Biomedical Devices and Bioimaging
In this concentration, research groups develop transformative and translational instrumentation and algorithms to help understand biological processes and disease.
The curriculum includes courses that teach:
- Practical skills to measure and process analog and digital signals produced by biological systems and biomedical instrumentation, as well as to design controllers to achieve desired biosystem behavior. Using this knowledge, students design filters and controllers, both in the analog and digital forms, to measure and manipulate complex real-world bioengineering systems (including 2-D and 3-D image processing).
- Foundations of modern medical imaging, including imaging principles, mathematical models, imaging physics, and image-reconstruction algorithms. Includes x-ray, ultrasound, computed tomography, magnetic resonance imaging and optical imaging techniques.

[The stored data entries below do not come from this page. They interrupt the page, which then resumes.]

(* ===== verification/ScanDemo.v ===== *)
(** * ScanDemo: a check and a repair at work

    A small stream and a table that lacks some of its messages, at which the theorems of
    the check and of the repair are evaluated. And what they leave out: a first entry
    whose time is not the first, and an entry PostgreSQL refuses. *)

From Stdlib Require Import ZArith Lia Ascii.
From stdpp Require Import base option list strings gmap sorting.
From S2P Require Import Prelude Str Json Validation McpSchema ClaimTypes Outbox OutboxCodec Redis.
From S2P Require Import Channels Messages StreamEntry ReplayScript OutboxHub SyncStore StreamFacts.
From S2P Require Import Bus PgStore PgStoreProps Consistency ConsistencyProps ScanProps.
From S2P Require Import ReconcileProps RepairProps ClaimInstances SyncInstances BusInstances PgDemo.

#[local] Existing Instances bit_codec bit_chrono bit_store bus_entry demo_pg.

Definition MS : Z := 1000000.

(** An entry sent at [ms] milliseconds by its sender's clock. *)
Definition sent_entry (sid : string) (ms : Z) (id : string) : string * list string :=
  (sid, flat [("id", id); ("timestamp_utc", format_timestamp (ms * MS)); ("from", "alice");
              ("to", "bob"); ("topic", "status"); ("body", "hello")]).

Definition demo_key : string := "agent_bus:messages".

(** Clocks stand still at one hour. *)
Definition both_calm : stores_env := mkStoresEnv (λ _, quiet_turn (λ d, d) 0) calm.

Definition demo_stores (l : list (string * list string)) (rows : list Message) : stores :=
  mkStores (stream_conn demo_key l)
    (mkPgWorld (mkPgState (mkRows rows []) [] None false [] (mkPgMetrics 0 0 0 0 0)) 0 []).

Definition three : list (string * list string) :=
  [sent_entry "3500000-0" 3500000 "AB12"; sent_entry "3510000-0" 3509000 "cd34";
   sent_entry "3520000-0" 3521000 "ef56"].

(** The row of an entry. *)
Definition row_of (e : string * list string) : Message :=
  from_option (λ r, r) (entry_message e) (entry_row e).

Definition behind : stores := demo_stores three [row_of (sent_entry "3510000-0" 3509000 "cd34")].

Lemma calm_at_rest key l rows t : key = demo_key →
  StronglySorted (λ a b, (erank a < erank b)%Z) l →
  forallb (λ e, (0 <=? erank e)%Z && utf8 e.1 && (erank e <=? t)%Z) l = true →
  forallb (λ e, match entry_time (raw_fields e) with
                | Some u => (u / 1000000 <=? entry_ms e + STREAM_START_SLACK_MS)%Z
                | None => true
                end) l = true →
  at_rest key t both_calm (demo_stores l rows).
Proof.
  intros -> Hs Hf Hc. split.
  - intros i. split; [done|]. split; [done|]. intros e. simpl. intros He.
    apply lookup_singleton_Some in He as [_ <-]. done.
  - by apply stream_conn_ok.
  - cbn [demo_stores st_conn]. rewrite stream_conn_of. intros e u He Hu. rewrite forallb_forall in Hc.
    specialize (Hc e). rewrite Hu in Hc. apply Z.leb_le, Hc. by apply list_elem_of_In.
  - apply calm_quiet.
Qed.

Lemma three_at_rest rows : at_rest demo_key (3520000 * 2 ^ 64) both_calm (demo_stores three rows).
Proof.
  apply calm_at_rest; [done| |by vm_compute|by vm_compute].
  repeat constructor; by vm_compute.
Qed.

Lemma check_tells_witness :
  let r := (check_stores 4 demo_key demo_settings Full (30000 * MS) 50 both_calm behind).1 in
  ∃ check, r = Ok (Some check) ∧ (sc_from check, sc_to check) = (3500000 * MS, 3570000 * MS)%Z ∧
    rp_ok (sc_report check) = false ∧ rp_redis_only (sc_report check) = ["ab12"; "ef56"].
Proof.
  cbv zeta. destruct (check_tells 4 demo_key (3520000 * 2 ^ 64) demo_settings Full (30000 * MS) 50
    both_calm behind) as (check & w' & E & _).
  - apply three_at_rest.
  - by eexists.
  - unfold behind, demo_stores. cbn [st_conn]. rewrite stream_conn_of. vm_compute. lia.
  - by vm_compute.
  - exists check. split; [rewrite E; reflexivity|].
    assert (Some (Ok (Some check)) =
      Some (check_stores 4 demo_key demo_settings Full (30000 * MS) 50 both_calm behind).1) as Hc
      by (rewrite E; reflexivity).
    clear E. vm_compute in Hc. injection Hc as ->. split_and!; reflexivity.
Defined.

Lemma reconcile_bounded_witness :
  let w' := (reconcile 4 demo_key demo_settings Full (30000 * MS) 50 true 2 both_calm behind).2 in
  map m_id (table (pw_state (st_pg w'))) = ["cd34"; "ab12"; "ef56"] ∧
  ∃ new, table (pw_state (st_pg w')) = table (pw_state (st_pg behind)) ++ new ∧ length new ≤ 2.
Proof.
  cbv zeta. split; [by vm_compute|].
  destruct (reconcile_bounded 4 demo_key demo_settings Full (30000 * MS) 50 true 2 both_calm behind)
    as (_ & new & E & Hle & _).
  - split; [intros n d|intros n st]; reflexivity.
  - exists new. exact (conj E Hle).
Defined.

(** ** Stores a repair can work on, decidably *)

Lemma repairable_dec l rows :
  Forall plain l → Forall (λ e, row_taken (entry_message e)) l →
  forallb (λ r, forallb (λ r',
    implb (bool_decide (m_id r = m_id r')) (bool_decide (m_timestamp_utc r = m_timestamp_utc r')) &&
    implb (message_conflict r r') (bool_decide (m_id r = m_id r')))
    (omap entry_row l ++ rows)) (omap entry_row l) = true →
  repairable l rows.
Proof.
  intros Hp Ht Hb. split; [done| |].
  - intros e He _ _. rewrite Forall_forall in Ht. by apply Ht.
  - intros r r' Hr Hr'. rewrite forallb_forall in Hb. apply list_elem_of_In in Hr, Hr'.
    specialize (Hb r Hr). rewrite forallb_forall in Hb. specialize (Hb r' Hr').
    apply andb_true_iff in Hb as [H1 H2]. split; intros E.
    + rewrite bool_decide_eq_true_2 in H1 by done. by apply bool_decide_eq_true in H1.
    + rewrite E in H2. by apply bool_decide_eq_true in H2.
Qed.

Lemma plain_sent sid ms id : plain (sent_entry sid ms id).
Proof.
  eexists. split; [done|]. split; [|by repeat constructor].
  apply (bool_decide_unpack _). by vm_compute.
Qed.

Lemma three_repairable : repairable three [row_of (sent_entry "3510000-0" 3509000 "cd34")].
Proof.
  apply repairable_dec; [repeat constructor; apply plain_sent| |by vm_compute].
  repeat constructor; (eexists; split; [by vm_compute|by vm_compute]).
Qed.

Lemma reconcile_repairs_witness :
  ∃ rep after, (reconcile 4 demo_key demo_settings Full (30000 * MS) 50 true 2 both_calm behind).1
    = Ok (Some rep) ∧ rr_planned_redis_to_pg rep = 2 ∧ rr_after rep = Some after ∧
  rp_redis_only_count (sc_report after) = 0.
Proof.
  destruct (reconcile_repairs 4 demo_key (3520000 * 2 ^ 64) demo_settings Full (30000 * MS) 50 2
    both_calm behind) as (rep & after & w' & E & _ & Hp & Ha & Hn & _).
  - apply three_at_rest.
  - by eexists.
  - unfold behind, demo_stores. cbn [st_conn]. rewrite stream_conn_of. apply three_repairable.
  - unfold behind, demo_stores. cbn [st_conn]. rewrite stream_conn_of. vm_compute. lia.
  - vm_compute. lia.
  - intros i. split; [done|by vm_compute].
  - intros i e t'. cbn. auto.
  - exists rep, after. split; [rewrite E; reflexivity|]. split; [|exact (conj Ha Hn)].
    rewrite Hp. vm_compute. reflexivity.
Defined.

(** ** What the hypotheses leave out *)

(** The first entry came from another hub and was sent long before it arrived here. *)
Definition late_first : list (string * list string) :=
  [sent_entry "3510000-0" 3000000 "cd34"; sent_entry "3520000-0" 3520000 "ef56"].

(** Everything was stored, also a message of this hub that was trimmed since. *)
Definition trimmed : stores :=
  demo_stores late_first (map row_of (sent_entry "3400000-0" 3400000 "ab12" :: late_first)).

(** The retention is taken to start at the first entry's own time, so the trimmed message
    lies after it, and is reported as missing from the stream. *)
Lemma trimmed_reported :
  at_rest demo_key (3520000 * 2 ^ 64) both_calm trimmed ∧
  match (check_stores 4 demo_key demo_settings Full (30000 * MS) 50 both_calm trimmed).1 with
  | Ok (Some check) => rp_ok (sc_report check) = false ∧ rp_pg_only (sc_report check) = ["ab12"]
  | _ => False
  end.
Proof.
  split; [|vm_compute; split; reflexivity].
  apply calm_at_rest; [done| |by vm_compute|by vm_compute]. repeat constructor; by vm_compute.
Qed.

(** An entry whose number is past what PostgreSQL's integers hold. *)
Definition unstorable : string * list string :=
  ("3510000-0", flat [("id", "cd34"); ("timestamp_utc", format_timestamp (3510000 * MS));
     ("from", "alice"); ("to", "bob"); ("topic", "status"); ("body", "hello");
     ("origin_hub", "other"); ("origin_seq", "9223372036854775808")]).

(** A repair whose plan has such an entry fails, and stores nothing of what follows it. *)
Lemma unstorable_blocks_repair :
  let l := [sent_entry "3500000-0" 3500000 "AB12"; unstorable; sent_entry "3520000-0" 3521000 "ef56"] in
  let r := reconcile 4 demo_key demo_settings Full (30000 * MS) 50 true 10 both_calm (demo_stores l []) in
  is_ok r.1 = false ∧ map m_id (table (pw_state (st_pg r.2))) = ["ab12"].
Proof. vm_compute. split; reflexivity. Qed.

- Engineering design challenges intrinsic to the development of biomedical devices. Challenges include clinical evaluation procedures, manufacturing logistics, and testing of medical devices and the constraints that FDA regulations place on these processes. Topics include quality systems, design control, cybersecurity concerns, the role of standards in global device regulation, and the design process. Students are asked to form teams and to carry out a semester-long conceptual design project to develop a design overview, design plan, design input specifications, and verification test procedures for a novel medical device.
Job opportunities in this field can go into industry, academia, or healthcare.